The court case against Malaysian cartoonist Zunar on nine charges of sedition was due to begin today, carrying a maximum penalty of 43 years in prison. Instead, the artist and his lawyers filed applications to have their cases referred to the high court, mounting a constitutional challenge to the country’s Sedition Act and delaying the case against them.
The charges of sedition are in relation to a series of nine tweets the cartoonist wrote in February concerning the politically charged sodomy conviction against Malaysian opposition leader Datuk Seri Anwar Ibrahim.

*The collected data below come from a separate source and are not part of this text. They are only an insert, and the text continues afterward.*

(* ===== verification/Connect.v ===== *)
(** * bulwark-upstream: building and connecting the transports ([plain.rs], [dot.rs], [doh.rs],
    [doq.rs], [bootstrap.rs], [pool.rs]).

    The constructors, the shared bootstrap resolver with its servers, the addresses a transport
    dials, the HTTP clients a DNS-over-HTTPS transport keeps, the QUIC endpoint and connection,
    the factory of the pool and the connectivity test.  What a socket, a TLS or QUIC handshake
    or an HTTP client does is an argument. *)
From Stdlib Require Import Ascii.
From S2P Require Import Prelude RustStr RustNet Rule Wire Dns DnsInstances Spec Pool Config Framing Mux Transports.

(** ** Addresses *)

Definition sock (ip : ip_addr) (port : Z) : SocketAddr := match ip with V4 a => SaV4 a port | V6 a => SaV6 a 0 port end.
Definition sock_is_ipv4 (a : SocketAddr) : bool := match a with SaV4 _ _ => true | SaV6 _ _ _ => false end.
(** [SocketAddr]'s [Display]. *)
Definition show_socket_addr (a : SocketAddr) : bytes :=
  match a with
  | SaV4 ip port => show_ipv4 ip ++ bs ":" ++ show_dec port
  | SaV6 ip scope port =>
      bs "[" ++ show_ipv6 ip ++ (if (scope =? 0)%Z then [] else bs "%" ++ show_dec scope) ++ bs "]:" ++ show_dec port
  end.

(** ** The bootstrap resolver *)

Record Bootstrap : Type := { bt_servers : list SocketAddr; bt_cache : gmap bytes BootEntry }.
Definition bootstrap_new (servers : list SocketAddr) : Bootstrap :=
  {| bt_servers := match servers with [] => [SaV4 (quad 1 1 1 1) 53; SaV4 (quad 8 8 8 8) 53] | _ => servers end; bt_cache := ∅ |}.

Section connect.
Context {DL : DnsLib} {DC : DnsCodec} (set_fqdn : dname → dname) (proto_text : bytes).

(** A recursive query for one name. *)
Definition asking (id : Z) (name : dname) (rtype : Z) : Message :=
  let m := message_new id MtQuery OPCODE_QUERY in
  {| msg_id := msg_id m; msg_type := msg_type m; msg_opcode := msg_opcode m; msg_truncation := msg_truncation m; msg_rd := true;
     msg_ra := msg_ra m; msg_cd := msg_cd m; msg_rcode := msg_rcode m;
     msg_queries := [{| q_name := name; q_type := rtype; q_class := CLASS_IN |}];
     msg_answers := []; msg_authorities := []; msg_additionals := []; msg_edns := None |}.
(** [probe_query] and the query of [test_spec]. *)
Definition probe_query (id : Z) : Message := asking id name_root RT_NS.
Definition test_query (id : Z) : Message := asking id (default name_root (name_from_str (bs "example.com."))) RT_A.

(** What the bootstrap servers answer within their five seconds, in the order they are asked. *)
Context (ask : Z → SocketAddr → Message → result Message UpstreamError).
(** [Bootstrap::resolve] with [lookup]; [ids] are the drawn message ids. *)
Definition bootstrap_answers (now id : Z) (host : bytes) (rtype : Z) (b : Bootstrap) : list (result Message UpstreamError) :=
  match name_from_str host with
  | None => []
  | Some name => (λ server, ask now server (asking id (set_fqdn name) rtype)) <$> bt_servers b
  end.
Definition bootstrap_resolve (now : Z) (ids : Z * Z) (host : bytes) (b : Bootstrap) : result (list ip_addr) UpstreamError * Bootstrap :=
  let '(r, c) := boot_resolve now host (bootstrap_answers now ids.1 host RT_A b) (bootstrap_answers now ids.2 host RT_AAAA b) (bt_cache b) in
  (r, {| bt_servers := bt_servers b; bt_cache := c |}).

(** ** Plain transports *)

Record PlainTransport : Type := { pt_addr : SocketAddr; pt_desc : bytes }.
Definition udp_new (addr : SocketAddr) : PlainTransport := {| pt_addr := addr; pt_desc := bs "udp://" ++ show_socket_addr addr |}.
Definition tcp_new (addr : SocketAddr) : PlainTransport := {| pt_addr := addr; pt_desc := bs "tcp://" ++ show_socket_addr addr |}.
(** [UdpTransport::dial]: the local address has the family of the upstream. *)
Definition udp_dial (bind : SocketAddr → result () UpstreamError) (connect : SocketAddr → result () UpstreamError) (t : PlainTransport)
  : result () UpstreamError :=
  let local := if sock_is_ipv4 (pt_addr t) then SaV4 UNSPECIFIED4 0 else SaV6 UNSPECIFIED6 0 0 in
  let? _ := bind local in connect (pt_addr t).

(** ** DNS over TLS *)

Record DotTransport : Type := { tt_spec : UpstreamSpec; tt_desc : bytes; tt_slot : ConnSlot }.
(** [DotTransport::new]: the name must be one TLS can verify. *)
Definition dot_new (valid_name : bytes → result () bytes) (spec : UpstreamSpec) : result DotTransport UpstreamError :=
  match valid_name (server_name spec) with
  | Err e => Err (UeTls (bs "invalid server name: " ++ e))
  | Ok _ => Ok {| tt_spec := spec; tt_desc := bs "tls://" ++ server_name spec; tt_slot := {| sl_conn := None; sl_next := 0 |} |}
  end.

(** ** DNS over QUIC *)

Record DoqTransport : Type := { qt_spec : UpstreamSpec; qt_desc : bytes; qt_endpoint : bool; qt_slot : ConnSlot }.
Definition doq_new (spec : UpstreamSpec) : DoqTransport :=
  {| qt_spec := spec; qt_desc := bs "quic://" ++ server_name spec; qt_endpoint := false; qt_slot := {| sl_conn := None; sl_next := 0 |} |}.
Definition with_doq (endpoint : bool) (slot : ConnSlot) (t : DoqTransport) : DoqTransport :=
  {| qt_spec := qt_spec t; qt_desc := qt_desc t; qt_endpoint := endpoint; qt_slot := slot |}.
(** [endpoint]: made once; a failure is not kept. *)
Definition doq_endpoint (made : result () UpstreamError) (t : DoqTransport) : result () UpstreamError * DoqTransport :=
  if qt_endpoint t then (Ok (), t)
  else match made with Ok _ => (Ok (), with_doq true (qt_slot t) t) | Err e => (Err e, t) end.
(** [connection]: the open one, else the first address that connects. *)
Definition doq_connection (closed : nat → bool) (made : result () UpstreamError) (dial : ip_addr → result () UpstreamError)
    (now : Z) (ids : Z * Z) (t : DoqTransport) (b : Bootstrap) : result nat UpstreamError * DoqTransport * Bootstrap :=
  match (let! c := sl_conn (qt_slot t) in if closed c then None else Some c) with
  | Some c => (Ok c, t, b)
  | None =>
      match doq_endpoint made t with
      | (Err e, t) => (Err e, t, b)
      | (Ok _, t) =>
          let host := show_host (us_host (qt_spec t)) in
          match bootstrap_resolve now ids host b with
          | (Err e, b) => (Err e, t, b)
          | (Ok ips, b) =>
              match dial_first dial (UeBootstrap host) ips with
              | Err e => (Err e, t, b)
              | Ok _ => let n := sl_next (qt_slot t) in (Ok n, with_doq true {| sl_conn := Some n; sl_next := S n |} t, b)
              end
          end
      end
  end.
(** [query]: a query that fails, before or after it has a connection, forgets the connection. *)
Definition doq_forget (t : DoqTransport) : DoqTransport := with_doq (qt_endpoint t) {| sl_conn := None; sl_next := sl_next (qt_slot t) |} t.
Definition doq_transport_query (closed : nat → bool) (made : result () UpstreamError) (dial : ip_addr → result () UpstreamError)
    (exchange : nat → bytes → result bytes UpstreamError) (now : Z) (ids : Z * Z) (query : Message) (t : DoqTransport) (b : Bootstrap)
  : result Message UpstreamError * DoqTransport * Bootstrap :=
  let fits := match encode proto_text query with Ok body => negb (U16_MAX <? Z.of_nat (length body))%Z | Err _ => false end in
  let '(c, t, b) := if fits then doq_connection closed made dial now ids t b else (Ok 0, t, b) in
  let r := match c with
           | Ok c => doq_query proto_text (Ok ()) (exchange c) query
           | Err e => doq_query proto_text (Err e) (exchange 0) query
           end in
  (r, match r with Ok _ => t | Err _ => doq_forget t end, b).

(** ** DNS over HTTPS *)

(** The HTTP client: the addresses it is pinned to, and whether it speaks HTTP/3 only. *)
Record DohClient : Type := { hc_addrs : list SocketAddr; hc_h3 : bool }.
Record DohTransport : Type := {
  dt_spec : UpstreamSpec; dt_url : bytes; dt_ips : option (Z * list ip_addr);
  dt_h12 : option (Z * DohClient); dt_h3 : option (Z * DohClient); dt_mode : H3Mode; dt_desc : bytes;
}.
Definition doh_new (spec : UpstreamSpec) : DohTransport :=
  let url := bs "https://" ++ server_name spec ++ bs ":" ++ show_dec (us_port spec) ++ us_path spec in
  {| dt_spec := spec; dt_url := url; dt_ips := None; dt_h12 := None; dt_h3 := None;
     dt_mode := if us_force_http3 spec then H3Forced else H3Auto None; dt_desc := url |}.
Definition with_ips (p : option (Z * list ip_addr)) (t : DohTransport) : DohTransport :=
  {| dt_spec := dt_spec t; dt_url := dt_url t; dt_ips := p; dt_h12 := dt_h12 t; dt_h3 := dt_h3 t; dt_mode := dt_mode t; dt_desc := dt_desc t |}.
Definition with_client (h3 : bool) (c : option (Z * DohClient)) (t : DohTransport) : DohTransport :=
  {| dt_spec := dt_spec t; dt_url := dt_url t; dt_ips := dt_ips t; dt_h12 := if h3 then dt_h12 t else c;
     dt_h3 := if h3 then c else dt_h3 t; dt_mode := dt_mode t; dt_desc := dt_desc t |}.
Definition with_mode (m : H3Mode) (t : DohTransport) : DohTransport :=
  {| dt_spec := dt_spec t; dt_url := dt_url t; dt_ips := dt_ips t; dt_h12 := dt_h12 t; dt_h3 := dt_h3 t; dt_mode := m; dt_desc := dt_desc t |}.
Definition pinned {A} (now : Z) (p : option (Z * A)) : option A :=
  let! (at_, a) := p in if (now - at_ <? DOH_PIN_TTL)%Z then Some a else None.

(** [ips]. *)
Definition doh_ips (now : Z) (ids : Z * Z) (t : DohTransport) (b : Bootstrap)
  : result (list ip_addr) UpstreamError * DohTransport * Bootstrap :=
  match pinned now (dt_ips t) with
  | Some ips => (Ok ips, t, b)
  | None =>
      match bootstrap_resolve now ids (show_host (us_host (dt_spec t))) b with
      | (Err e, b) => (Err e, t, b)
      | (Ok ips, b) => (Ok ips, with_ips (Some (now, ips)) t, b)
      end
  end.
(** [build_client]; [built] is the outcome of the builder. *)
Definition build_client (built : result () UpstreamError) (ips : list ip_addr) (force_h3 : bool) (t : DohTransport) : result DohClient UpstreamError :=
  let? _ := built in
  Ok {| hc_addrs := (λ ip, sock ip (us_port (dt_spec t))) <$> ips; hc_h3 := force_h3 |}.
(** [h12] and [h3]. *)
Definition doh_client (h3 : bool) (built : result () UpstreamError) (now : Z) (ids : Z * Z) (t : DohTransport) (b : Bootstrap)
  : result DohClient UpstreamError * DohTransport * Bootstrap :=
  match pinned now (if h3 then dt_h3 t else dt_h12 t) with
  | Some c => (Ok c, t, b)
  | None =>
      match doh_ips now ids t b with
      | (Err e, t, b) => (Err e, t, b)
      | (Ok ips, t, b) =>
          match build_client built ips h3 t with
          | Err e => (Err e, t, b)
          | Ok c => (Ok c, with_client h3 (Some (now, c)) t, b)
          end
      end
  end.

(** [query_inner] with the clients it keeps; [send] is what posting a body with a client
    yields.  The clients that were used are listed. *)
Context (built : result () UpstreamError) (send : DohClient → bytes → result HttpResponse UpstreamError).
Definition doh_over (h3 learn : bool) (now : Z) (ids : Z * Z) (body : bytes) (query : Message) (t : DohTransport) (b : Bootstrap)
  : option (result Message UpstreamError * list DohClient * DohTransport * Bootstrap) :=
  match doh_client h3 built now ids t b with
  | (Err e, t, b) => Some (Err e, [], t, b)
  | (Ok c, t, b) =>
      let! (r, m) := doh_exchange proto_text now (send c body) query learn (dt_mode t) in
      Some (r, [c], with_mode m t, b)
  end.
Definition doh_transport_query (now : Z) (ids : Z * Z) (query : Message) (t : DohTransport) (b : Bootstrap)
  : option (result Message UpstreamError * list DohClient * DohTransport * Bootstrap) :=
  match encode proto_text query with
  | Err e => Some (Err e, [], t, b)
  | Ok buf =>
      let body := with_wire_id 0 buf in
      match dt_mode t with
      | H3Forced => doh_over true false now ids body query t b
      | H3Auto _ =>
          if h3_fresh now (dt_mode t) then
            match doh_client true built now ids t b with
            | (Err e, t, b) => Some (Err e, [], t, b)
            | (Ok c, t, b) =>
                let! (r, m) := doh_exchange proto_text now (send c body) query false (dt_mode t) in
                match r with
                | Ok msg => Some (Ok msg, [c], with_mode m t, b)
                | Err _ =>
                    let! m := learn_alt_svc now AsClear m in
                    let! (r, cs, t, b) := doh_over false true now ids body query (with_mode m t) b in
                    Some (r, c :: cs, t, b)
                end
            end
          else doh_over false true now ids body query t b
      end
  end.

(** ** The factory *)

Inductive AnyTransport : Type :=
| AtUdp (t : PlainTransport) | AtTcp (t : PlainTransport) | AtDot (t : DotTransport) | AtDoh (t : DohTransport) | AtDoq (t : DoqTransport).
Definition transport_desc (t : AnyTransport) : bytes :=
  match t with AtUdp t | AtTcp t => pt_desc t | AtDot t => tt_desc t | AtDoh t => dt_desc t | AtDoq t => qt_desc t end.
(** [plain_addr]. *)
Definition plain_addr (now : Z) (ids : Z * Z) (spec : UpstreamSpec) (b : Bootstrap) : result SocketAddr UpstreamError * Bootstrap :=
  match us_host spec with
  | HostIp ip => (Ok (sock ip (us_port spec)), b)
  | HostName name =>
      let '(r, b) := bootstrap_resolve now ids name b in
      (let? ips := r in
       match ips with ip :: _ => Ok (sock ip (us_port spec)) | [] => Err (UeBootstrap name) end, b)
  end.
(** [make_transport]. *)
Definition make_transport (valid_name : bytes → result () bytes) (now : Z) (ids : Z * Z) (spec : UpstreamSpec) (b : Bootstrap)
  : result AnyTransport UpstreamError * Bootstrap :=
  match us_kind spec with
  | TkUdp => let '(r, b) := plain_addr now ids spec b in (let? a := r in Ok (AtUdp (udp_new a)), b)
  | TkTcp => let '(r, b) := plain_addr now ids spec b in (let? a := r in Ok (AtTcp (tcp_new a)), b)
  | TkTls => (let? t := dot_new valid_name spec in Ok (AtDot t), b)
  | TkHttps => (Ok (AtDoh (doh_new spec)), b)
  | TkQuic => (Ok (AtDoq (doq_new spec)), b)
  end.
(** [test_spec]: the outcome and the round-trip time of the one query, or its timeout. *)
Definition test_spec (valid_name : bytes → result () bytes) (query : AnyTransport → Message → option (result Message UpstreamError * Z))
    (now : Z) (ids : Z * Z) (id : Z) (spec_str : bytes) (b : Bootstrap) : result Z UpstreamError * Bootstrap :=
  match spec_parse spec_str with
  | Err e => (Err e, b)
  | Ok spec =>
      let '(r, b) := make_transport valid_name now ids spec b in
      (let? t := r in
       match query t (test_query id) with
       | None => Err UeTimeout
       | Some (r, elapsed) => let? _ := r in Ok elapsed
       end, b)
  end.
End connect.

Zunar’s lawyer, Eric Paulsen, who was also due to face charges of sedition this morning, says the Sessions Court, which was due to hear the case, does not have jurisdiction to do so. He has posed the following three points for consideration by the court:
1 Whether section 3(3) of the Sedition Act 1948 is unconstitutional as it states that the “intention” of the maker “shall be deemed to be irrelevant” when making the seditious statement;
2 Whether the Sedition Act unlawfully criminalises peaceful expression of free speech and is thus unconstitutional;
3 The recent Federal Court case in PP v Azmi Sharom misread the constitution and should be reconsidered. Under Article 10(2), “Parliament may by law impose” restrictions on fundamental rights. Therefore, as the Sedition Act pre-dates the Constitution, it cannot be read into Article 10(2) to restrict freedom of speech.
The Malaysian Federal Court dismissed a similar constitutional challenge against the Sedition Act by University of Malaya law lecturer Dr Azmi Sharom early last month. Zunar’s application is now fixed for a hearing on 8 December, and the decision will be made on 15 December.
In the meantime, there are no trial dates set for the sedition case against Zunar and his lawyers.
Zunar has just returned to Malaysia, after visiting the UK to raise awareness of his case and mount an exhibition of his work at London’s Cartoon Museum.